# Activity
Please repeat only the stretch of records running from the first line through the line that contains "clear -size_nonneg. induction".

______________________________

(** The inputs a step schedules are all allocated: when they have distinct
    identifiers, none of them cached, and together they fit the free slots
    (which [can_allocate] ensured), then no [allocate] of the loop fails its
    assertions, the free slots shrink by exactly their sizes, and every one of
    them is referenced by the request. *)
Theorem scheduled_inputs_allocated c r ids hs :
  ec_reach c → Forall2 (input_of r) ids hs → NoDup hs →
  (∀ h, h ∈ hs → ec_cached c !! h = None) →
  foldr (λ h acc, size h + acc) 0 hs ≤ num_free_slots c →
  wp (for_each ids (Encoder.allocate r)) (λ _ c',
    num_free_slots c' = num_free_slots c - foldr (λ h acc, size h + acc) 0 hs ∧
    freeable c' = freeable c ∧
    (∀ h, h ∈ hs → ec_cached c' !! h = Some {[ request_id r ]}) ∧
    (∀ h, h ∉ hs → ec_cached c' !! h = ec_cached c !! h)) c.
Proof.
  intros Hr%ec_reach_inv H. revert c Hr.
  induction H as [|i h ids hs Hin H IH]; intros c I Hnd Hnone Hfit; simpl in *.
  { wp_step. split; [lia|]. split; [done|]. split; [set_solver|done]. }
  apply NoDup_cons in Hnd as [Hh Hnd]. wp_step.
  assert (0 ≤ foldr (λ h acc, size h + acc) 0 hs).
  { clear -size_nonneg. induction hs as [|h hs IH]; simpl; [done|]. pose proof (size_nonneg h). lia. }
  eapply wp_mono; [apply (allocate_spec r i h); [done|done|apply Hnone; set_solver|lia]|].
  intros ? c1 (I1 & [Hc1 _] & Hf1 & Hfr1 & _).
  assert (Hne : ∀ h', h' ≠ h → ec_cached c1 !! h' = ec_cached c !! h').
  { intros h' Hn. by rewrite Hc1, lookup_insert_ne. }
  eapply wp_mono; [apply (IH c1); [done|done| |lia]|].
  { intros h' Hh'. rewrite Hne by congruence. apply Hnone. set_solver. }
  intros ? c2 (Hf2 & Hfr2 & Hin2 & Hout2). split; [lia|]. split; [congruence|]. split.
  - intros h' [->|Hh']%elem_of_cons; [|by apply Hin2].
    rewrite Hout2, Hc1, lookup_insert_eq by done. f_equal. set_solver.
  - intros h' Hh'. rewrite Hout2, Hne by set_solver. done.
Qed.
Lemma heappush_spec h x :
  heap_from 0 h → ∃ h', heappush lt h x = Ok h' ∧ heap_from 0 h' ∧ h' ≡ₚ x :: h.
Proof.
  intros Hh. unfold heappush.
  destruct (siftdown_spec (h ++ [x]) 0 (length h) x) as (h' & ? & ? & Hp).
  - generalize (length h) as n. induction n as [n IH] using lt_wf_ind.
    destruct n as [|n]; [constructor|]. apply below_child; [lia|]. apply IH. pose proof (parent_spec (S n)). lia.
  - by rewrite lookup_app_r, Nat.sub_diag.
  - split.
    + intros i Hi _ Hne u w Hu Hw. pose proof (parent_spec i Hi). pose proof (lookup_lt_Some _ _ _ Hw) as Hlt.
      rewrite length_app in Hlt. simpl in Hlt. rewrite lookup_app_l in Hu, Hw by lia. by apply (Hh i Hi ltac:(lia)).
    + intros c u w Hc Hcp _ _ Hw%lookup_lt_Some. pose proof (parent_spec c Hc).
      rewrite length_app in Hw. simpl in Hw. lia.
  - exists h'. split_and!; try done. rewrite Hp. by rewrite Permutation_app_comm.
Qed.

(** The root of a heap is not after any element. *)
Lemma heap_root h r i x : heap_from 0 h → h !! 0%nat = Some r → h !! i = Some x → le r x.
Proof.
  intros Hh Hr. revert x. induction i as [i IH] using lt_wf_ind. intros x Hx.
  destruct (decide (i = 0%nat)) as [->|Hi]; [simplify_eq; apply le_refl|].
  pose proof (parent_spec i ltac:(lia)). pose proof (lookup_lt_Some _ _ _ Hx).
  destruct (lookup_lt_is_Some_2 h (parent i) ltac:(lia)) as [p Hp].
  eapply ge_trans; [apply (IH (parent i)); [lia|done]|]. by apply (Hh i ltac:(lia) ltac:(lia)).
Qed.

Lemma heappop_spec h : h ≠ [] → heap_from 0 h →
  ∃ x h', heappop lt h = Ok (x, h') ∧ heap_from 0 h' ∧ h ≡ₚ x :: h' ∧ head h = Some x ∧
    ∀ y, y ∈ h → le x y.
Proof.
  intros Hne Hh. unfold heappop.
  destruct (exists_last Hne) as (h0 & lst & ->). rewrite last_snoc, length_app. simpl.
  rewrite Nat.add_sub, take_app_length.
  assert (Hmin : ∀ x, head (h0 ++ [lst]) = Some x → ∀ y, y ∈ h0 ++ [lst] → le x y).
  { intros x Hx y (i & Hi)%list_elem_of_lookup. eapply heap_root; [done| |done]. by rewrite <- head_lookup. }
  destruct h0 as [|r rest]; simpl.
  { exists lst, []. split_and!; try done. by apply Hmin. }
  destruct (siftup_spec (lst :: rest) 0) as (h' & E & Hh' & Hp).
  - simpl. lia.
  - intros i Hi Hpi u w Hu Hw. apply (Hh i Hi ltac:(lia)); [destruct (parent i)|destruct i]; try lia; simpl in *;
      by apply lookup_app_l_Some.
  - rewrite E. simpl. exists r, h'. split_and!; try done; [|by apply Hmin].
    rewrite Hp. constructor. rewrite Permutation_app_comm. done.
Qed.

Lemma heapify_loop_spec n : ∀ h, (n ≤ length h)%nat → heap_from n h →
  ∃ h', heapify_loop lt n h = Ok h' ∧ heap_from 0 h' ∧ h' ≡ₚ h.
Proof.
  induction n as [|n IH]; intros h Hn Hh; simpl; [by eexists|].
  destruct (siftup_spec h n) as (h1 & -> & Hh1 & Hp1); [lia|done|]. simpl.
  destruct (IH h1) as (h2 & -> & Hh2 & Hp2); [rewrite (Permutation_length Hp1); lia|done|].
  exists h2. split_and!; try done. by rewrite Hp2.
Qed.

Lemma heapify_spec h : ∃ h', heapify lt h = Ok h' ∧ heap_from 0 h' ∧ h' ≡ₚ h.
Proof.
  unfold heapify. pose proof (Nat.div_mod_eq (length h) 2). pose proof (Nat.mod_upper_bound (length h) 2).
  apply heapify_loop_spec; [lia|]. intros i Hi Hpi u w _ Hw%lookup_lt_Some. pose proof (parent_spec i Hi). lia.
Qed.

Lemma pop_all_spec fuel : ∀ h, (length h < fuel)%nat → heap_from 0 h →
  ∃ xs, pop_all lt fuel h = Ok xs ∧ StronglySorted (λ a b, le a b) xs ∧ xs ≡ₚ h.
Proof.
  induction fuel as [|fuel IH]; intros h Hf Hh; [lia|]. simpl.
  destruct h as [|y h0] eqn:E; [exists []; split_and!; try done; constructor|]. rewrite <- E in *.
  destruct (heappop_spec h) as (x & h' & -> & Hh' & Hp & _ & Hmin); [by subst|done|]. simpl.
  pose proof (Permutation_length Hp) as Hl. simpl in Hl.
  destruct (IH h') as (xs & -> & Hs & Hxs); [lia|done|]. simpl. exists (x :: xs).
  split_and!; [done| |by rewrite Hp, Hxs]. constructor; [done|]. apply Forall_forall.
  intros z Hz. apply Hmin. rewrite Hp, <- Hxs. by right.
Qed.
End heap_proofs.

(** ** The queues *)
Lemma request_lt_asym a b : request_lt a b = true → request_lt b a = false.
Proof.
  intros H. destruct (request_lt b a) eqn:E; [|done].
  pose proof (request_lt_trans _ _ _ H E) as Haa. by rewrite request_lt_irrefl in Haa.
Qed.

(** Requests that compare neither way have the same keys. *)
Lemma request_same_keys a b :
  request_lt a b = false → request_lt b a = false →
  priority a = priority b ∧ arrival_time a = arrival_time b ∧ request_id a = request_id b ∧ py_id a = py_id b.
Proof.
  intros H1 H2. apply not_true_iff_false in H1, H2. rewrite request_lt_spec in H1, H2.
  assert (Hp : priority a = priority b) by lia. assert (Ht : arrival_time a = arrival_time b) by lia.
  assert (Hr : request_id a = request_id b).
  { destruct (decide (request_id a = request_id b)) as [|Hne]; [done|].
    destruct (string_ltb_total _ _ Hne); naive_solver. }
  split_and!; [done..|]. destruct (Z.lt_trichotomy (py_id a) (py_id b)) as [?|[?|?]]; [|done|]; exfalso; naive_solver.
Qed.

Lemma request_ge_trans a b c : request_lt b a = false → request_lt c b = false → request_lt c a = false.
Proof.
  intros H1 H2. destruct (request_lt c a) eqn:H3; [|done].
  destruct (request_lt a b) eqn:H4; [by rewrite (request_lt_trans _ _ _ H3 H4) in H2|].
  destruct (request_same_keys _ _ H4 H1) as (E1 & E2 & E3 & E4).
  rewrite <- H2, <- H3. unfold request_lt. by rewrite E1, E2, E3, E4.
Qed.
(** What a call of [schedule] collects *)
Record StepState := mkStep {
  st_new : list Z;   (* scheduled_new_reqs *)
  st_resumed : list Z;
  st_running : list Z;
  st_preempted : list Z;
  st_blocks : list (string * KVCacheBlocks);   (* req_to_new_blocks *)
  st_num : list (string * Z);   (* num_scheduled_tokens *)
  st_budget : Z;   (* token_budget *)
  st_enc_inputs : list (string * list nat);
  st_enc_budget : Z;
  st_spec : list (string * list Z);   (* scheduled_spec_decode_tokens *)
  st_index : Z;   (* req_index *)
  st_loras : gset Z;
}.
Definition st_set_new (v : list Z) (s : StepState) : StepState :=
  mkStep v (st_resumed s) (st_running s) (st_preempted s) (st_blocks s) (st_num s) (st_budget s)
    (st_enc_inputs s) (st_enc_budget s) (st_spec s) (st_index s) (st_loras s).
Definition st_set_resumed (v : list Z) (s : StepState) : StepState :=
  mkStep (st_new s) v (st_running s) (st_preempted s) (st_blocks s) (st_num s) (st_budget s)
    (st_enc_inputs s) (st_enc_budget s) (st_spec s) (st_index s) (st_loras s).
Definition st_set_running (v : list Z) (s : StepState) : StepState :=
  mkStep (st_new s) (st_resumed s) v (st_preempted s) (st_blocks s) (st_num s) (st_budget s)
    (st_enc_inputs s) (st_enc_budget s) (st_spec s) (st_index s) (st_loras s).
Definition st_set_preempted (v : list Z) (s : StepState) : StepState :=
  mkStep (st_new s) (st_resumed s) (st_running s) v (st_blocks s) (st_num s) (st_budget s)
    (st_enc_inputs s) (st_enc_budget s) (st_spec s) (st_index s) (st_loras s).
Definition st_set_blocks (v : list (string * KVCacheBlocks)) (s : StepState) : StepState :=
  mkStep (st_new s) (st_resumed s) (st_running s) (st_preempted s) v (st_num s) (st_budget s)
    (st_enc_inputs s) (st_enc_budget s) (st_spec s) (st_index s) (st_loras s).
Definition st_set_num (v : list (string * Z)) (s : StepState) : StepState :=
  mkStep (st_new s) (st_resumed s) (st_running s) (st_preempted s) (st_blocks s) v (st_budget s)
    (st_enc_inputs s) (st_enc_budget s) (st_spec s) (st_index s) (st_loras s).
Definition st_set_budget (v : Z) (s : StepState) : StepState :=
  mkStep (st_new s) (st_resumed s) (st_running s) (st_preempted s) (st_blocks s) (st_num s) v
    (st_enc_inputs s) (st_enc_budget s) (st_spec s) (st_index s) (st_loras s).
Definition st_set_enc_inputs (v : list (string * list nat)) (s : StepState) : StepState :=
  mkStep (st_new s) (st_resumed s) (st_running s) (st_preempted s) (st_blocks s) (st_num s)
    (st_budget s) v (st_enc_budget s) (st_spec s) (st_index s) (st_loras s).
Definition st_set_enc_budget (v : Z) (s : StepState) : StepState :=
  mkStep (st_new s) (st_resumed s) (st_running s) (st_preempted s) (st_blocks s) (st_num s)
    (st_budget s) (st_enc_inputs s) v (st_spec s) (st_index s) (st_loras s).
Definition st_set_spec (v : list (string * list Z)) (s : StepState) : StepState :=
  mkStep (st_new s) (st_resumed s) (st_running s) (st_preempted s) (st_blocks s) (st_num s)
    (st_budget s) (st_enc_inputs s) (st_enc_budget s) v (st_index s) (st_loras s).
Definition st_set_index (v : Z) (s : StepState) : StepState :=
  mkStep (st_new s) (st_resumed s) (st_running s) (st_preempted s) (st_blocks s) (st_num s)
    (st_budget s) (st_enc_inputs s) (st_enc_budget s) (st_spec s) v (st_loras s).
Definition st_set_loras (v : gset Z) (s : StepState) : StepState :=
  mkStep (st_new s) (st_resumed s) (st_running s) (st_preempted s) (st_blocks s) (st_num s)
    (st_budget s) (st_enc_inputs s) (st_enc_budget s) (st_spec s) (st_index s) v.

______________________________

# Reply to the task
(** The inputs a step schedules are all allocated: when they have distinct
    identifiers, none of them cached, and together they fit the free slots
    (which [can_allocate] ensured), then no [allocate] of the loop fails its
    assertions, the free slots shrink by exactly their sizes, and every one of
    them is referenced by the request. *)
Theorem scheduled_inputs_allocated c r ids hs :
  ec_reach c → Forall2 (input_of r) ids hs → NoDup hs →
  (∀ h, h ∈ hs → ec_cached c !! h = None) →
  foldr (λ h acc, size h + acc) 0 hs ≤ num_free_slots c →
  wp (for_each ids (Encoder.allocate r)) (λ _ c',
    num_free_slots c' = num_free_slots c - foldr (λ h acc, size h + acc) 0 hs ∧
    freeable c' = freeable c ∧
    (∀ h, h ∈ hs → ec_cached c' !! h = Some {[ request_id r ]}) ∧
    (∀ h, h ∉ hs → ec_cached c' !! h = ec_cached c !! h)) c.
Proof.
  intros Hr%ec_reach_inv H. revert c Hr.
  induction H as [|i h ids hs Hin H IH]; intros c I Hnd Hnone Hfit; simpl in *.
  { wp_step. split; [lia|]. split; [done|]. split; [set_solver|done]. }
  apply NoDup_cons in Hnd as [Hh Hnd]. wp_step.
  assert (0 ≤ foldr (λ h acc, size h + acc) 0 hs).
  { clear -size_nonneg. induction hs as [|h hs IH]; simpl; [done|]. pose proof (size_nonneg h). lia. }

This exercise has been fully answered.